* **Prompt**
Return every entry below without altering a word.
---------- Data supplied ----------
(* ===== verification/TemplateLex.v ===== *)
(** * Templates: the lexer

    Models src/internal/template/lex.go: a template into text, delimiters and
    the tokens between them, with whitespace control, raw blocks and the cache
    of the next delimiters.  The lexer's fields are a record; [src], the file,
    the delimiters and the options do not change and are parameters.

    Each loop has one turn more than there is source to read.  Running out of
    turns and an index out of range are errors of the model that the code has
    no message for; [TemplateLexSafe] shows that they do not happen. *)

From S2P Require Import Prelude GoLib.
From Stdlib Require Import SpecFloat.

Open Scope Z_scope.

(** ** Code that may stop with an error *)

Definition EM (E S A : Type) : Type := S → E + A * S.
#[global] Instance EM_ret E S : MRet (EM E S) := λ A x s, inr (x, s).
#[global] Instance EM_bind E S : MBind (EM E S) := λ A B f m s,
  match m s with inl e => inl e | inr (x, s') => f x s' end.

Definition em_get {E S A} (f : S → A) : EM E S A := λ s, inr (f s, s).
Definition em_modify {E S} (f : S → S) : EM E S unit := λ s, inr (tt, f s).
Definition em_fail {E S A} (e : E) : EM E S A := λ _, inl e.

(** ** Tokens *)

Record TPos := mkTPos { tFile : string; tLine : Z; tCol : Z }.

Inductive tokenKind :=
| tokEOF | tokText | tokVarStart | tokVarEnd | tokTagStart | tokTagEnd
| tokName | tokString | tokInt | tokFloat | tokOp.
#[global] Instance tokenKind_eq_dec : EqDecision tokenKind.
Proof. solve_decision. Defined.

Inductive number := NoNum | NumInt (z : Z) | NumFloat (f : spec_float).

Record token := mkToken { kind : tokenKind; val : string; num : number; tpos : TPos }.

Inductive tmsg :=
| Panics | OutOfTurns
| UnterminatedComment | UnterminatedTag (close : string)
| UnterminatedRaw (name : string) | NoEndTag (name endTag : string)
| UnexpectedChar (r : rune) | InvalidNumber (text : string)
| UnterminatedString | TruncatedEscape | InvalidEscape
| Expected (want : string) (found : token) | UnexpectedToken (t : token) | UnexpectedInExpr (t : token)
| UnexpectedEnd (endTags : list string) | UnexpectedEndTag (name : string)
| StatementsTooDeep (limit : Z) | ExprTooDeep (limit : Z)
| UnknownTag (name : string) | UnsupportedTag (name : string)
| OutsideLoop (name : string) | EndblockMismatch (closing name : string)
| ExpectedTest (t : token) | ExpectedAttr (t : token) | SliceParts | EmptySubscript.

Record Error := mkError { ePos : TPos; eMsg : tmsg }.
----------
* **Response box**
(* ===== verification/TemplateLex.v ===== *)
(** * Templates: the lexer

    Models src/internal/template/lex.go: a template into text, delimiters and
    the tokens between them, with whitespace control, raw blocks and the cache
    of the next delimiters.  The lexer's fields are a record; [src], the file,
    the delimiters and the options do not change and are parameters.

    Each loop has one turn more than there is source to read.  Running out of
    turns and an index out of range are errors of the model that the code has
    no message for; [TemplateLexSafe] shows that they do not happen. *)

From S2P Require Import Prelude GoLib.
From Stdlib Require Import SpecFloat.

Open Scope Z_scope.

(** ** Code that may stop with an error *)

Definition EM (E S A : Type) : Type := S → E + A * S.
#[global] Instance EM_ret E S : MRet (EM E S) := λ A x s, inr (x, s).
#[global] Instance EM_bind E S : MBind (EM E S) := λ A B f m s,
  match m s with inl e => inl e | inr (x, s') => f x s' end.

Definition em_get {E S A} (f : S → A) : EM E S A := λ s, inr (f s, s).
Definition em_modify {E S} (f : S → S) : EM E S unit := λ s, inr (tt, f s).
Definition em_fail {E S A} (e : E) : EM E S A := λ _, inl e.

(** ** Tokens *)

Record TPos := mkTPos { tFile : string; tLine : Z; tCol : Z }.

Inductive tokenKind :=
| tokEOF | tokText | tokVarStart | tokVarEnd | tokTagStart | tokTagEnd
| tokName | tokString | tokInt | tokFloat | tokOp.
#[global] Instance tokenKind_eq_dec : EqDecision tokenKind.
Proof. solve_decision. Defined.

Inductive number := NoNum | NumInt (z : Z) | NumFloat (f : spec_float).

Record token := mkToken { kind : tokenKind; val : string; num : number; tpos : TPos }.

Inductive tmsg :=
| Panics | OutOfTurns
| UnterminatedComment | UnterminatedTag (close : string)
| UnterminatedRaw (name : string) | NoEndTag (name endTag : string)
| UnexpectedChar (r : rune) | InvalidNumber (text : string)
| UnterminatedString | TruncatedEscape | InvalidEscape
| Expected (want : string) (found : token) | UnexpectedToken (t : token) | UnexpectedInExpr (t : token)
| UnexpectedEnd (endTags : list string) | UnexpectedEndTag (name : string)
| StatementsTooDeep (limit : Z) | ExprTooDeep (limit : Z)
| UnknownTag (name : string) | UnsupportedTag (name : string)
| OutsideLoop (name : string) | EndblockMismatch (closing name : string)
| ExpectedTest (t : token) | ExpectedAttr (t : token) | SliceParts | EmptySubscript.

Record Error := mkError { ePos : TPos; eMsg : tmsg }.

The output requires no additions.